TRY IT: What lines of the data hold the string "BACKSLASH"? Copy them all.

[Stored dataset items]
※
(* ===== verification/Vectors.v ===== *)
(** * Test vectors ([vectors/frontend-v1.json])

    The vectors the repository generates from its contracts' code, checked against
    the model by computation, with the chain library's concrete instance. *)

From S2P Require Import Prelude Js JsString Bytes Ccc CccRef Wire Protocol Codec Digest.

Definition hx (s : string) : bytes := match bytesFromHex s with Ok b => b | _ => [] end.

Definition V_ACCOUNT_ID : string :=
  "0x8888888888888888888888888888888888888888888888888888888888888888".
Definition V_AUTHENTICATOR_DATA : string :=
  "0x49960de5880e8c687434170f6476605b8fe4aeb9a28632c7995cf3ba831d97630500000001".
Definition V_CLIENT_DATA_JSON : string :=
  "0x7b2274797065223a22776562617574686e2e676574222c226368616c6c656e6765223a22704b38596331646c69686d4e5a49415f4b52312d3874626c792d6343515a47306e574f7a59454630366b59222c226f726967696e223a22687474703a2f2f6c6f63616c686f73743a35313733222c2263726f73734f726967696e223a66616c73657d".
Definition V_ORIGIN : string :=
  "0x687474703a2f2f6c6f63616c686f73743a35313733".
Definition V_PUBLIC_KEY : string :=
  "0x0411111111111111111111111111111111111111111111111111111111111111111111111111111111111111111111111111111111111111111111111111111111".
Definition V_SIGNATURE : string :=
  "0x3006020101020101".
Definition V_TX_HASH : string :=
  "0x7777777777777777777777777777777777777777777777777777777777777777".
Definition V_ACCOUNT_WITNESS : string :=
  "0x434b41570101010000000000000000000000000010010000041111111111111111111111111111111111111111111111111111111111111111111111111111111111111111111111111111111111111111111111111111111115687474703a2f2f6c6f63616c686f73743a35313733250049960de5880e8c687434170f6476605b8fe4aeb9a28632c7995cf3ba831d9763050000000186007b2274797065223a22776562617574686e2e676574222c226368616c6c656e6765223a22704b38596331646c69686d4e5a49415f4b52312d3874626c792d6343515a47306e574f7a59454630366b59222c226f726967696e223a22687474703a2f2f6c6f63616c686f73743a35313733222c2263726f73734f726967696e223a66616c73657d08003006020101020101".
Definition V_AUTHORIZATION_DIGEST : string :=
  "0xa4af187357658a198d64803f291d7ef2d6e5cbe7024191b49d63b3604174ea46".
Definition V_GROUP_SIGHASH : string :=
  "0x5c22812cd7e332c9aada11b4e3debdda560fa829def2913f8518a692449e9b90".
Definition V_P256_PROOF : string :=
  "0x041111111111111111111111111111111111111111111111111111111111111111111111111111111111111111111111111111111111111111111111111111111115687474703a2f2f6c6f63616c686f73743a35313733250049960de5880e8c687434170f6476605b8fe4aeb9a28632c7995cf3ba831d9763050000000186007b2274797065223a22776562617574686e2e676574222c226368616c6c656e6765223a22704b38596331646c69686d4e5a49415f4b52312d3874626c792d6343515a47306e574f7a59454630366b59222c226f726967696e223a22687474703a2f2f6c6f63616c686f73743a35313733222c2263726f73734f726967696e223a66616c73657d08003006020101020101".
Definition V_PACKED_WITNESS_ARGS : string :=
  "0x3c010000100000003c0100003c01000028010000434b41570101010000000000000000000000000010010000041111111111111111111111111111111111111111111111111111111111111111111111111111111111111111111111111111111111111111111111111111111115687474703a2f2f6c6f63616c686f73743a35313733250049960de5880e8c687434170f6476605b8fe4aeb9a28632c7995cf3ba831d9763050000000186007b2274797065223a22776562617574686e2e676574222c226368616c6c656e6765223a22704b38596331646c69686d4e5a49415f4b52312d3874626c792d6343515a47306e574f7a59454630366b59222c226f726967696e223a22687474703a2f2f6c6f63616c686f73743a35313733222c2263726f73734f726967696e223a66616c73657d08003006020101020101".
Definition V_STATE : string :=
  "0x434b415301012000000000000000000001000100010001000000000000000000910000000100070001000001376a3e1bfefc57d63cff2e5d022283800fb6b5f014b5edac4be573d58a7b124a20004100d7ef93190b2298d3def2e6ecba04747ae5ca7ec7eb1a76e2138a588580440d640149960de5880e8c687434170f6476605b8fe4aeb9a28632c7995cf3ba831d97634e90ec8f9d9b8d5bd3877ac003797738ff48419fcf8f97821a875ea4671955b6".
Definition V_STATE_HASH : string :=
  "0x4e3f90101b74563217d05d285b0bc2ea5e3b94961455f18393931f3282faf201".

Definition vector_proof_input : P256ProofInput := {|
  pi_publicKey := hx V_PUBLIC_KEY; pi_origin := hx V_ORIGIN;
  pi_authenticatorData := hx V_AUTHENTICATOR_DATA;
  pi_clientDataJson := hx V_CLIENT_DATA_JSON; pi_signature := hx V_SIGNATURE |}.
Definition vector_proofs : list Proof_ := [as_proof (0, hx V_P256_PROOF)].
Definition vector_authorization : AuthorizationInput := {|
  ai_operation := 1; ai_accountId := hx V_ACCOUNT_ID; ai_sequence := 0;
  ai_state := hx V_STATE; ai_groupSighash := hx V_GROUP_SIGHASH |}.

(** The model reproduces the repository's frozen vectors, with the real hash
    and container formats: the proof bytes, the account witness, the packed witness,
    the state hash, the group sighash and the authorization digest. *)
Theorem frontend_vectors :
  (hexFromBytes <$> encodeP256Proof vector_proof_input) = Ok V_P256_PROOF ∧
  (hexFromBytes <$> encodeAccountWitness 1 0 vector_proofs) = Ok V_ACCOUNT_WITNESS ∧
  (hexFromBytes <$> packAccountWitness (hx V_ACCOUNT_WITNESS)) = Ok V_PACKED_WITNESS_ARGS ∧
  (hexFromBytes <$> ckbHash (hx V_STATE)) = Ok V_STATE_HASH ∧
  (hexFromBytes <$> groupSighash (hx V_TX_HASH) [hx V_PACKED_WITNESS_ARGS] []) =
    Ok V_GROUP_SIGHASH ∧
  (hexFromBytes <$> authorizationDigest vector_authorization) = Ok V_AUTHORIZATION_DIGEST.
Proof. repeat split; vm_compute; reflexivity. Qed.

(** Witnesses of the codec and digest theorems. *)

Lemma authorization_digest_binds_witness :
  ∃ d, authorizationDigest vector_authorization = Ok d ∧
    (vector_authorization = vector_authorization ∨
     hash_collision (ai_state vector_authorization) (ai_state vector_authorization) ∨
     hash_collision
       (auth_preimage (ckb_digest (ai_state vector_authorization)) vector_authorization)
       (auth_preimage (ckb_digest (ai_state vector_authorization)) vector_authorization)).
Proof.
  assert (H : authorizationDigest vector_authorization =
    Ok (ckb_digest (auth_preimage (ckb_digest (ai_state vector_authorization))
                                  vector_authorization))).
  { apply authorizationDigest_iff. split; [|reflexivity]. unfold auth_ok, operation_ok.
    split; [by left|]. vm_compute. repeat split; discriminate || reflexivity. }
  eexists. split; [exact H|]. exact (authorization_digest_binds _ _ _ H H).
Defined.

Lemma group_sighash_ignores_lock_witness :
  wa_ok (packed_witness (hx V_ACCOUNT_WITNESS)) ∧
  groupSighash (hx V_TX_HASH)
    [WitnessArgs_toBytes (packed_witness (hx V_ACCOUNT_WITNESS))] [] =
  groupSighash (hx V_TX_HASH)
    [WitnessArgs_toBytes (packed_witness [])] [].
Proof.
  assert (H1 : wa_ok (packed_witness (hx V_ACCOUNT_WITNESS)))
    by (apply packed_witness_ok; vm_compute; reflexivity).
  assert (H2 : wa_ok (packed_witness [])) by (apply packed_witness_ok; vm_compute; reflexivity).
  split; [exact H1|].
  exact (group_sighash_ignores_lock (hx V_TX_HASH) _ _ None None [] [] H1 H2).
Defined.

Lemma group_sighash_binds_witness :
  ∃ d, groupSighash (hx V_TX_HASH) [WitnessArgs_toBytes (packed_witness [])] [] = Ok d ∧
  ∃ first first' rest rest' c c',
    [WitnessArgs_toBytes (packed_witness [])] = first :: rest ∧
    [WitnessArgs_toBytes (packed_witness [])] = first' :: rest' ∧
    canonicalWitness first = Ok c ∧ canonicalWitness first' = Ok c' ∧
    ((hx V_TX_HASH = hx V_TX_HASH ∧ c = c' ∧ rest ++ [] = rest' ++ []) ∨
     hash_collision (sighash_preimage (hx V_TX_HASH) c (rest ++ []))
                    (sighash_preimage (hx V_TX_HASH) c' (rest' ++ []))).
Proof.
  assert (Hc : canonicalWitness (WitnessArgs_toBytes (packed_witness [])) =
    Ok (WitnessArgs_toBytes (packed_witness []))) by (vm_compute; reflexivity).
  assert (H := groupSighash_spec (hx V_TX_HASH)
    (WitnessArgs_toBytes (packed_witness [])) [] [] _ ltac:(vm_compute; reflexivity) Hc
    ltac:(vm_compute; discriminate)).
  eexists. split; [exact H|].
  exact (group_sighash_binds _ _ _ _ _ _ _ H H).
Defined.

Lemma account_witness_packing_witness :
  len (hx V_ACCOUNT_WITNESS) < 2 ^ 32 - 20 ∧
  (packed ← packAccountWitness (hx V_ACCOUNT_WITNESS); unpackAccountWitness packed) =
  Ok (hx V_ACCOUNT_WITNESS).
Proof.
  assert (H : len (hx V_ACCOUNT_WITNESS) < 2 ^ 32 - 20) by (vm_compute; reflexivity).
  split; [exact H|]. exact (account_witness_packing _ H).
Defined.
(* ===== verification/Json.v ===== *)
(** * JSON text

    [JSON.parse] after the fatal UTF-8 decoder, as an interface: a partial function
    from bytes to values, about which the development assumes nothing. [json_ref] is
    a parser for texts of code units below 128, for concrete runs. *)

From S2P Require Import Prelude Js JsString Zod.
From Stdlib Require Import Ascii.

Class Json := {
  (** [JSON.parse(new TextDecoder("utf-8", { fatal: true }).decode(bytes))] *)
  json_parse_utf8 : bytes → option jsval;
  (** [JSON.parse(buffer.toString("utf8"))] *)
  json_parse_buffer : bytes → option jsval;
  (** [JSON.parse(text)] *)
  json_parse : string → option jsval }.

Definition is_ws (c : ascii) : bool := existsb (Z.eqb (code c)) [9; 10; 13; 32].
Fixpoint skip_ws (s : string) : string :=
  match s with String c s' => if is_ws c then skip_ws s' else s | EmptyString => "" end.

(** The rest of a string literal, after its opening quote. *)
Definition QUOTE : ascii := chr 34.
Definition BACKSLASH : ascii := chr 92.
Definition escaped (c : ascii) : option ascii :=
  if Ascii.eqb c QUOTE || Ascii.eqb c BACKSLASH || Ascii.eqb c "/" then Some c
  else if Ascii.eqb c "n" then Some (chr 10) else if Ascii.eqb c "t" then Some (chr 9)
  else if Ascii.eqb c "r" then Some (chr 13) else if Ascii.eqb c "b" then Some (chr 8)
  else if Ascii.eqb c "f" then Some (chr 12) else None.
(** Four hexadecimal digits; a code unit from 256 on is outside the model's strings. *)
Definition hex_digit (c : ascii) : option Z :=
  match digit_value c with Some d => if d <? 16 then Some d else None | None => None end.
Definition code_unit (a b c d : ascii) : option ascii :=
  match hex_digit a, hex_digit b, hex_digit c, hex_digit d with
  | Some a, Some b, Some c, Some d =>
      if (a =? 0) && (b =? 0) then Some (chr (16 * c + d)) else None
  | _, _, _, _ => None
  end.
Fixpoint string_body (s : string) : option (string * string) :=
  match s with
  | EmptyString => None
  | String c s' =>
      if Ascii.eqb c QUOTE then Some ("", s')
      else if code c <? 32 then None
      else if Ascii.eqb c BACKSLASH then
        match s' with
        | String "u" (String h1 (String h2 (String h3 (String h4 s'')))) =>
            match code_unit h1 h2 h3 h4, string_body s'' with
            | Some x, Some (t, r) => Some (String x t, r)
            | _, _ => None
            end
        | String d s'' =>
            match escaped d, string_body s'' with
            | Some x, Some (t, r) => Some (String x t, r)
            | _, _ => None
            end
        | EmptyString => None
        end
      else match string_body s' with Some (t, r) => Some (String c t, r) | None => None end
  end.

Fixpoint digits (s : string) (acc : Z) : Z * string :=
  match s with
  | String c s' =>
      if (48 <=? code c) && (code c <=? 57) then digits s' (acc * 10 + (code c - 48))
      else (acc, s)
  | EmptyString => (acc, "")
  end.
(** An integer without leading zeros. *)
Definition integer (s : string) : option (Z * string) :=
  match s with
  | String c s' =>
      if Ascii.eqb c "0" then Some (0, s')
      else if (49 <=? code c) && (code c <=? 57) then Some (digits s 0) else None
  | EmptyString => None
  end.

Definition literal (w : string) (v : jsval) (s : string) : option (jsval * string) :=
  if startsWith w s then Some (v, str_drop (str_len w) s) else None.

Fixpoint value (fuel : nat) (s : string) : option (jsval * string) :=
  match fuel with
  | O => None
  | S fuel' =>
      match skip_ws s with
      | EmptyString => None
      | String c s' =>
          if Ascii.eqb c QUOTE then
            match string_body s' with Some (t, r) => Some (JStr t, r) | None => None end
          else if Ascii.eqb c "{" then
            match skip_ws s' with
            | String "}" r => Some (JObj [], r)
            | _ => members fuel' s' []
            end
          else if Ascii.eqb c "[" then
            match skip_ws s' with
            | String "]" r => Some (JArr [], r)
            | _ => elements fuel' s' []
            end
          else if Ascii.eqb c "t" then literal "true" (JBool true) (skip_ws s)
          else if Ascii.eqb c "f" then literal "false" (JBool false) (skip_ws s)
          else if Ascii.eqb c "n" then literal "null" JNull (skip_ws s)
          else if Ascii.eqb c "-" then
            match integer s' with Some (z, r) => Some (JNum (NInt (- z)), r) | None => None end
          else match integer (skip_ws s) with
               | Some (z, r) => Some (JNum (NInt z), r) | None => None end
      end
  end
with members (fuel : nat) (s : string) (acc : list (string * jsval)) : option (jsval * string) :=
  match fuel with
  | O => None
  | S fuel' =>
      match skip_ws s with
      | String q s' =>
          if Ascii.eqb q QUOTE then
            match string_body s' with
            | Some (k, r) =>
                match skip_ws r with
                | String ":" r =>
                    match value fuel' r with
                    | Some (v, r) =>
                        let acc := override acc (k, v) in
                        match skip_ws r with
                        | String "," r => members fuel' r acc
                        | String "}" r => Some (JObj acc, r)
                        | _ => None
                        end
                    | None => None
                    end
                | _ => None
                end
            | None => None
            end
          else None
      | EmptyString => None
      end
  end
with elements (fuel : nat) (s : string) (acc : list jsval) : option (jsval * string) :=
  match fuel with
  | O => None
  | S fuel' =>
      match value fuel' s with
      | Some (v, r) =>
          match skip_ws r with
          | String "," r => elements fuel' r (acc ++ [v])
          | String "]" r => Some (JArr (acc ++ [v]), r)
          | _ => None
          end
      | None => None
      end
  end.

(** Every step of the parser consumes a character or descends once per level. *)
Definition json_text (s : string) : option jsval :=
  match value (2 * str_len s + 2) s with
  | Some (v, r) => if String.eqb (skip_ws r) "" then Some v else None
  | None => None
  end.

Definition ascii_json (bs : bytes) : option jsval :=
  if forallb (λ b, Z_of_byte b <? 128) bs
  then json_text (String.string_of_list_ascii (chr <$> (Z_of_byte <$> bs))) else None.
#[export] Instance json_ref : Json := {|
  json_parse_utf8 := ascii_json; json_parse_buffer := ascii_json; json_parse := json_text |}.

(** ** [JSON.stringify] *)

Definition escape_char (c : ascii) : string :=
  if Ascii.eqb c QUOTE || Ascii.eqb c BACKSLASH then String BACKSLASH (String c "")
  else if code c <? 32 then
    String BACKSLASH
      (if code c =? 8 then "b" else if code c =? 9 then "t" else if code c =? 10 then "n"
       else if code c =? 12 then "f" else if code c =? 13 then "r"
       else "u00" +:+ padStart 2 "0" (to_radix 16 (code c)))
  else String c "".
Fixpoint escape (s : string) : string :=
  match s with EmptyString => "" | String c s' => escape_char c +:+ escape s' end.
Definition quote (s : string) : string := String QUOTE (escape s) +:+ String QUOTE "".

Definition number_json (n : number) : string :=
  match n with NNaN | NPosInf | NNegInf => "null" | _ => number_text n end.

(** [JSON.stringify(v, null, indent)]: members on lines of their own when [indent] is
    positive. *)
Definition newline (indent depth : nat) : string :=
  match indent with O => "" | _ => String (chr 10) (str_repeat (indent * depth) " ") end.
Definition colon (indent : nat) : string := match indent with O => ":" | _ => ": " end.
Definition enclose (l r : string) (indent depth : nat) (items : list string) : string :=
  match items with
  | [] => l +:+ r
  | _ => l +:+ newline indent (S depth) +:+
         String.concat ("," +:+ newline indent (S depth)) items +:+ newline indent depth +:+ r
  end.
(** Members that are [undefined] are left out. *)
Fixpoint stringify (indent depth : nat) (v : jsval) : string :=
  match v with
  | JUndef | JNull => "null"
  | JBool b => if b then "true" else "false"
  | JNum n => number_json n
  | JStr s => quote s
  | JArr l => enclose "[" "]" indent depth (stringify indent (S depth) <$> l)
  | JObj fs => enclose "{" "}" indent depth
      (omap (λ kv, match kv.2 with
                   | JUndef => None
                   | _ => Some (quote kv.1 +:+ colon indent +:+ stringify indent (S depth) kv.2)
                   end) fs)
  end.
Definition JSON_stringify (v : jsval) : string := stringify 0 0 v.
Definition JSON_stringify_pretty (v : jsval) : string := stringify 2 0 v.

Definition stringify_sample : jsval := JObj [
  ("a", JNum (NInt (-12))); ("b", JArr [JStr (String QUOTE "x"); JNull; JBool true]);
  ("c", JUndef); ("d", JObj []); ("e", JStr "/+=")].
Example stringify_parses :
  json_text (JSON_stringify stringify_sample) = json_text (JSON_stringify_pretty stringify_sample) ∧
  json_text (JSON_stringify stringify_sample) = Some (JObj [
    ("a", JNum (NInt (-12))); ("b", JArr [JStr (String QUOTE "x"); JNull; JBool true]);
    ("d", JObj []); ("e", JStr "/+=")]).
Proof. vm_compute. done. Qed.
※
THE ANSWER:
Definition BACKSLASH : ascii := chr 92.
  if Ascii.eqb c QUOTE || Ascii.eqb c BACKSLASH || Ascii.eqb c "/" then Some c
      else if Ascii.eqb c BACKSLASH then
  if Ascii.eqb c QUOTE || Ascii.eqb c BACKSLASH then String BACKSLASH (String c "")
    String BACKSLASH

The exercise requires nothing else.